As it turns out, the ever-so-enterprisy organization doesn’t believe in check and balances. You’ll have to read the nightmare of a FAQ for yourself, but as it turns out only two people had access to the bank account and full accounting statements at any given time.

No word is spoken about auditing processes that were set in place, or systems of signing off on expenses. OSM, which loves processes and paper tigers, somehow managed to setup a procedure which makes you wonder how much more money has vanished at any given time.

In your average non-profit, with competent management, this scenario would have simply been unacceptable. Non-profits don’t always have time for paperwork and formalities but one thing you can be assured of: a good non-profit will have systems and people in place to keep an eye on the finances. Especially if they’re managing half a million dollars.

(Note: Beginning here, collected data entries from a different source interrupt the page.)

Lemma direct_send_eq rt credentials tool_parameters w :
  inputs_present credentials tool_parameters = true ->
  SendMessageTool._invoke rt credentials tool_parameters w
  = (Ok (request_log credentials tool_parameters
         :: match requests_post rt (direct_request credentials tool_parameters) with
            | Ok resp => after_response rt (recipient tool_parameters) resp
            | Raise e => exception_messages rt e
            end),
     log (HttpPost (direct_request credentials tool_parameters)) w).
Proof.
  intros H. apply inputs_present_true in H as (H1 & H2 & H3 & H4).
  unfold SendMessageTool._invoke. rewrite H1, H2, H3, H4. cbn [negb orb].
  unfold try_except, mbind, M_bind, http_post.
  fold (recipient tool_parameters).
  fold (direct_request credentials tool_parameters).
  fold (request_log credentials tool_parameters).
  destruct (requests_post rt (direct_request credentials tool_parameters));
    reflexivity.
Qed.

Lemma direct_send_missing rt credentials tool_parameters w :
  inputs_present credentials tool_parameters = false ->
  exists details message,
    SendMessageTool._invoke rt credentials tool_parameters w
    = (Ok [ LogMessage (if nonempty (or_empty_strip (cred_access_token credentials))
                           && nonempty (or_empty_strip
                                          (cred_phone_number_id credentials))
                        then lit "parameters" else lit "credentials")
              details (Some ERROR);
            TextMessage message ], w).
Proof.
  unfold inputs_present, SendMessageTool._invoke. intros H.
  destruct (nonempty (or_empty_strip (cred_access_token credentials)));
    [|do 2 eexists; reflexivity].
  destruct (nonempty (or_empty_strip (cred_phone_number_id credentials)));
    [|do 2 eexists; reflexivity].
  cbn [negb orb andb] in *.
  destruct (nonempty (or_empty_strip (to tool_parameters)));
    [|do 2 eexists; reflexivity].
  cbn [andb] in H. rewrite H. do 2 eexists; reflexivity.
Qed.

Lemma exception_messages_final rt e :
  forall before, exists m,
    final_message (before ++ exception_messages rt e) = Some m
    /\ is_output m = true.
Proof.
  intros before. unfold final_message, exception_messages.
  rewrite rev_app_distr. eexists. split; reflexivity.
Qed.

Lemma after_response_final rt to resp :
  exists m, final_message (after_response rt to resp) = Some m
            /\ is_output m = true.
Proof.
  unfold after_response.
  destruct ((200 <=? status_code resp)%Z && (status_code resp <? 300)%Z).
  { eexists. split; reflexivity. }
  destruct (extract_api_error (safe_json resp)) as [[ae|]|e].
  - destruct (truthy ae); [destruct (suggest_fix ae)|].
    + eexists. split; reflexivity.
    + apply (exception_messages_final rt e [_]).
    + eexists. split; reflexivity.
  - eexists. split; reflexivity.
  - apply (exception_messages_final rt e [_]).
Qed.
(** * DoomRunner: the argument tokenizer, the run command and the list helpers

    A shallow embedding of

    - [splitCommandLineArguments] of Sources/Utils/MiscUtils.cpp,
    - [getExecutableTraits], [fixExePath], [isInSearchPath] and
      [getRunCommand] of Sources/Utils/OSUtils.cpp,
    - [deleteSelectedItems], [moveUpSelectedItem], [moveDownSelectedItem],
      the lookups by persistent identifier and [updateListFromDir] of
      Sources/Utils/WidgetUtils.hpp,

    and the properties the specification states of them. Part I holds the
    model, Part II the proofs. *)

From Stdlib Require Import List ZArith String Ascii Bool Lia.
From Stdlib Require Import Sorting Permutation Orders Mergesort.
Import ListNotations.
Open Scope string_scope.
Open Scope list_scope.

(** * Part I: the model *)

(** ** QString, as far as the sources use it

    A [QString] is modelled as a [string], a [QChar] as an [ascii]. *)
Module QString.

Definition QUOTE : ascii := "034"%char.
Definition BACKSLASH : ascii := "\"%char.
Definition SPACE : ascii := " "%char.
Definition SLASH : ascii := "/"%char.

(** The string made of one double-quote character. *)
Definition q : string := String QUOTE EmptyString.

(** [QString::isEmpty] *)
Definition isEmpty (s : string) : bool :=
  match s with EmptyString => true | String _ _ => false end.

(** [str += c] *)
Definition push_back (s : string) (c : ascii) : string := s ++ String c EmptyString.

(** [QString::back]: the last character; only asked of a non-empty string. *)
Fixpoint back (s : string) : option ascii :=
  match s with
  | EmptyString => None
  | String c EmptyString => Some c
  | String _ r => back r
  end.

(** [QString::contains] of a single character. *)
Fixpoint contains (s : string) (c : ascii) : bool :=
  match s with
  | EmptyString => false
  | String x r => Ascii.eqb x c || contains r c
  end.

End QString.

(** ** What the code reads from outside itself *)
Module Platform.

(** The platform and build macros, the process (its application directory,
    its search path) and the helpers of FileSystemUtils that wrap Qt's
    [QFileInfo] and [QDir] on the machine's file system. *)
Record Environment := mkEnvironment {
  isWindows : bool;
  FLATPAK_BUILD : bool;
  applicationDirPath : string;
  (** [QStandardPaths::findExecutable]: the full path of the named program
      on the search path, the empty string when there is none. *)
  findExecutable : string -> string;
  getFileNameFromPath : string -> string;
  getFileBasenameFromPath : string -> string;
  getAbsolutePath : string -> string;
  getAbsoluteDirOfFile : string -> string;
  (** [QDir::absoluteFilePath] and [QDir::relativeFilePath] of a base
      directory, on a path. *)
  absoluteFilePath : string -> string -> string;
  relativeFilePath : string -> string -> string
}.

End Platform.

(** ** Sources/Utils/FileSystemUtils.hpp: PathContext *)
Module FileSystemUtils.
Import QString Platform.

(** Modelled from the spec: [PathContext] (FileSystemUtils.hpp is not among
    the sources) is the base path context: a base directory and the
    absolute-paths toggle. *)
Record PathContext := mkPathContext {
  baseDir : string;
  useAbsolutePaths : bool
}.

(** Modelled from the spec: [PathContext::rebasePath], the path relative to
    or absolute from the base path context per the absolute-paths toggle. *)
Definition rebasePath (env : Environment) (base : PathContext) (path : string) : string :=
  if useAbsolutePaths base then absoluteFilePath env (baseDir base) path
  else relativeFilePath env (baseDir base) path.

(** Modelled from the spec: [PathContext::maybeQuoted], quoting if the path
    contains spaces. *)
Definition maybeQuoted (base : PathContext) (path : string) : string :=
  if contains path SPACE then String QUOTE (path ++ String QUOTE EmptyString)%string
  else path.

End FileSystemUtils.

(** ** Sources/Utils/OSUtils.cpp: getExecutableTraits, getRunCommand *)
Module OSUtils.
Import QString Platform FileSystemUtils.

(** [enum class Sandbox { None, Snap, Flatpak }] *)
Module Sandbox.
Inductive t := None | Snap | Flatpak.
End Sandbox.

Record ExecutableTraits := mkTraits {
  executableBaseName : string;
  sandboxEnv : Sandbox.t;
  sandboxAppName : string
}.
(** * Shallow embedding of [fsm/correlator.go] (swfsm's EventCorrelator)

    Conventions of the embedding:
    - a Go map [map[string]V] that may be [nil] is an [option (gmap string V)]:
      [None] is the nil map, [Some m] an allocated one;
    - a Go pointer [*T] to a struct (an info or an attributes record) is an
      [option T]: [None] is [nil];
    - the scalar pointers of the aws-sdk-go types ([*string] for
      [EventType], the activity id, signal name and workflow id, [*int64]
      for [EventID] and the referenced event ids) are recorded as their
      values: the model covers events in which they are non-nil, and the
      panics of dereferencing a nil one are outside it;
    - a computation that may panic (a nil pointer dereference) returns in
      [option]: [None] is the panic;
    - Go [int] is a 64-bit two's complement integer, written as [Z] with its
      wrap-around made explicit in [int_incr]. *)

From Stdlib Require Import ZArith.
From stdpp Require Import base gmap strings pretty options.

Local Open Scope Z_scope.

(** ** The aws-sdk-go [swf] types the correlator reads *)

(** [swf.ActivityType] *)
Record swf_ActivityType := mkActivityType {
  at_Name : string;
  at_Version : string
}.

(** [swf.ActivityTaskScheduledEventAttributes] (the fields the correlator reads) *)
Record ActivityTaskScheduledEventAttributes := mkATSAttrs {
  ats_ActivityID : string;
  ats_ActivityType : option swf_ActivityType
}.

(** The attributes of the four terminal activity events: the
    [ScheduledEventID] they reference. *)
Record ActivityTaskTerminalEventAttributes := mkATTAttrs {
  ScheduledEventID : Z
}.

(** [swf.SignalExternalWorkflowExecutionInitiatedEventAttributes] *)
Record SignalExternalWorkflowExecutionInitiatedEventAttributes := mkSEWEIAttrs {
  sewei_SignalName : string;
  sewei_WorkflowID : string
}.

(** The attributes of the two terminal signal events: the
    [InitiatedEventID] they reference. *)
Record SignalTerminalEventAttributes := mkSTAttrs {
  InitiatedEventID : Z
}.

(** [swf.HistoryEvent]: the event type and id, and one (possibly nil)
    attribute pointer per event kind the correlator reads. *)
Record HistoryEvent := mkHistoryEvent {
  EventType : string;
  EventID : Z;
  ActivityTaskScheduledEventAttributes_ : option ActivityTaskScheduledEventAttributes;
  ActivityTaskCompletedEventAttributes : option ActivityTaskTerminalEventAttributes;
  ActivityTaskFailedEventAttributes : option ActivityTaskTerminalEventAttributes;
  ActivityTaskTimedOutEventAttributes : option ActivityTaskTerminalEventAttributes;
  ActivityTaskCanceledEventAttributes : option ActivityTaskTerminalEventAttributes;
  SignalExternalWorkflowExecutionInitiatedEventAttributes_ :
    option SignalExternalWorkflowExecutionInitiatedEventAttributes;
  ExternalWorkflowExecutionSignaledEventAttributes : option SignalTerminalEventAttributes;
  SignalExternalWorkflowExecutionFailedEventAttributes : option SignalTerminalEventAttributes
}.

(** The [swf.EventType*] constants used by the correlator. *)
Definition EventTypeActivityTaskScheduled : string := "ActivityTaskScheduled".
Definition EventTypeActivityTaskCompleted : string := "ActivityTaskCompleted".
Definition EventTypeActivityTaskFailed : string := "ActivityTaskFailed".
Definition EventTypeActivityTaskTimedOut : string := "ActivityTaskTimedOut".
Definition EventTypeActivityTaskCanceled : string := "ActivityTaskCanceled".
Definition EventTypeSignalExternalWorkflowExecutionInitiated : string :=
  "SignalExternalWorkflowExecutionInitiated".
Definition EventTypeExternalWorkflowExecutionSignaled : string :=
  "ExternalWorkflowExecutionSignaled".
Definition EventTypeSignalExternalWorkflowExecutionFailed : string :=
  "SignalExternalWorkflowExecutionFailed".

(** ** The correlator's own types *)

(** [ActivityInfo]: the activity id and the embedded [*swf.ActivityType]. *)
Record ActivityInfo := mkActivityInfo {
  ActivityID : string;
  ActivityType : option swf_ActivityType
}.

(** [SignalInfo] *)
Record SignalInfo := mkSignalInfo {
  SignalName : string;
  WorkflowID : string
}.

(** [EventCorrelator]: four maps, each possibly nil. *)
Record EventCorrelator := mkEventCorrelator {
  Activities : option (gmap string ActivityInfo);
  ActivityAttempts : option (gmap string Z);
  Signals : option (gmap string SignalInfo);
  SignalAttempts : option (gmap string Z)
}.

(** ** Go primitives *)

(** Reading a map: a nil map reads as empty. *)
Definition getm {V} (m : option (gmap string V)) : gmap string V :=
  default ∅ m.

(** [m[k]] for a map of [int]: a missing key reads as the zero value. *)
Definition int_get (m : option (gmap string Z)) (k : string) : Z :=
  default 0 (getm m !! k).

(** [x + 1] on a 64-bit Go [int]. *)
Definition int_incr (x : Z) : Z :=
  let y := x + 1 in
  if Z.ltb y (2 ^ 63) then y else y - 2 ^ 64.

(** [strconv.FormatInt(x, 10)] *)
Definition FormatInt (x : Z) : string := pretty x.

(** ** The methods of [EventCorrelator] *)

(** [key]: the decimal rendering of an event id. *)
Definition key (eventID : Z) : string := FormatInt eventID.

(** [checkInit]: every nil map is replaced by a fresh empty one. *)
Definition checkInit (a : EventCorrelator) : EventCorrelator :=
  mkEventCorrelator
    (Some (getm (Activities a)))
    (Some (getm (ActivityAttempts a)))
    (Some (getm (Signals a)))
    (Some (getm (SignalAttempts a))).

(** Field updates: [a.Activities = f(a.Activities)] and so on. *)
Definition set_Activities (f : gmap string ActivityInfo → gmap string ActivityInfo)
    (a : EventCorrelator) : EventCorrelator :=
  mkEventCorrelator (Some (f (getm (Activities a)))) (ActivityAttempts a)
    (Signals a) (SignalAttempts a).
Definition set_ActivityAttempts (f : gmap string Z → gmap string Z)
    (a : EventCorrelator) : EventCorrelator :=
  mkEventCorrelator (Activities a) (Some (f (getm (ActivityAttempts a))))
    (Signals a) (SignalAttempts a).
Definition set_Signals (f : gmap string SignalInfo → gmap string SignalInfo)
    (a : EventCorrelator) : EventCorrelator :=
  mkEventCorrelator (Activities a) (ActivityAttempts a)
    (Some (f (getm (Signals a)))) (SignalAttempts a).
Definition set_SignalAttempts (f : gmap string Z → gmap string Z)
    (a : EventCorrelator) : EventCorrelator :=
  mkEventCorrelator (Activities a) (ActivityAttempts a)
    (Signals a) (Some (f (getm (SignalAttempts a)))).

(** [getID]: the key of the origin event a terminal event references;
    [""] for any other event type.  Dereferencing a nil attribute pointer
    panics. *)
Definition getID (h : HistoryEvent) : option string :=
  let t := EventType h in
  if String.eqb t EventTypeActivityTaskCompleted then
    attrs ← ActivityTaskCompletedEventAttributes h; Some (key (ScheduledEventID attrs))
  else if String.eqb t EventTypeActivityTaskFailed then
    attrs ← ActivityTaskFailedEventAttributes h; Some (key (ScheduledEventID attrs))
  else if String.eqb t EventTypeActivityTaskTimedOut then
    attrs ← ActivityTaskTimedOutEventAttributes h; Some (key (ScheduledEventID attrs))
  else if String.eqb t EventTypeActivityTaskCanceled then
    attrs ← ActivityTaskCanceledEventAttributes h; Some (key (ScheduledEventID attrs))
  else if String.eqb t EventTypeExternalWorkflowExecutionSignaled then
    attrs ← ExternalWorkflowExecutionSignaledEventAttributes h; Some (key (InitiatedEventID attrs))
  else if String.eqb t EventTypeSignalExternalWorkflowExecutionFailed then
    attrs ← SignalExternalWorkflowExecutionFailedEventAttributes h;
    Some (key (InitiatedEventID attrs))
  else Some "".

I can speak from personal information when I say that the organizations I worked for held themselves to high financial standards. While not everyone could access the bank accounts, everyone on the board was always able to check the financial books of the organization as they were accessible by any of the members of the board. There were also monthly, 3-monthly and yearly external audits, because the one thing you don’t want to screw up in, is in your financial department.

Has OSM failed in this regard, be it because their procedures sucked or because they didn’t appoint the right people? Yes, but also, yes. I’m almost willing to bet 37,000 dollars on that being the answer.

Although OSM is happy to point at the former President, they should be pointing in the other direction: themselves. It’s hard for an outsider to understand why the procedure that was in place, sounded like a good idea and didn’t become a problem until someone abused this obvious loophole. Was it incompetence, a complete lack of interest or perhaps malice that made people look the other way? It’s hard to tell, because nobody knows the exact procedures the organization in the shadow operates within, except a select few and you know nobody is going to be the whistleblower. Not anyone that isn’t on a black list of OSM, anyway.

Should we be surprised by this mis-step, however? Not exactly, because OSM has a track record of managing things poorly and we shouldn’t be shocked to see that this extends to how they manage their finances. During the years, OSM has developed a reputation for frivolous spending and making expenses that were sometimes questionable at best. Although it doesn’t justify the behaviour of the person the press release addresses, OSM’s laissez-faire approach to how they handle their financial affairs has inevitably lead to the moment where they somehow found themselves to be the home of some people people with a “what’s a few dollars more?” mentality?

Editors note: We edited the above section since the original section wasn’t reflective of the hard work that Joomla volunteers have done in the past, and because it violates our policy of “don’t be a dick if you don’t have to.”

We can analyze what happened for as long as we want, but this event is a systemic event which is a result of the lack of transparency which has plagued OSM for years now. The non-profit which was supposed to protect Joomla, has done no such thing. Instead, their culture of secrecy, overorganizing and intellectual and election inbreeding has added yet another page to the chapter of “How do I damage what was once a World Class CMS – By caring more about money than Joomla.”

Without wanting to offend individuals, the only logical conclusion we can makes is that Joomla has a problem. However, OSM will likely never be able to find a solution for these problems. They are the problem.

2 thoughts on “Joomla scandal: OSM claims $37,000 was embezzled by former President”

  1. Jesus wept! No doubt there’ll be civil litigation to, perhaps, recover some of the “inappropriate funds usages” … but, if I were a public officer of OSM at the moment then I’d be feeling a tad nervous about the fraud squad sniffing around the finances. Could things get any worse? Abso-flamin’-lutely!

  2. Jesus wept! No doubt there’ll be civil litigation to, perhaps, recover some of the “inappropriate funds usages” … but, if I were a public officer of OSM at the moment then I’d be feeling a tad nervous about the fraud squad sniffing around the finances. Could things get any worse? Abso-flamin’-lutely!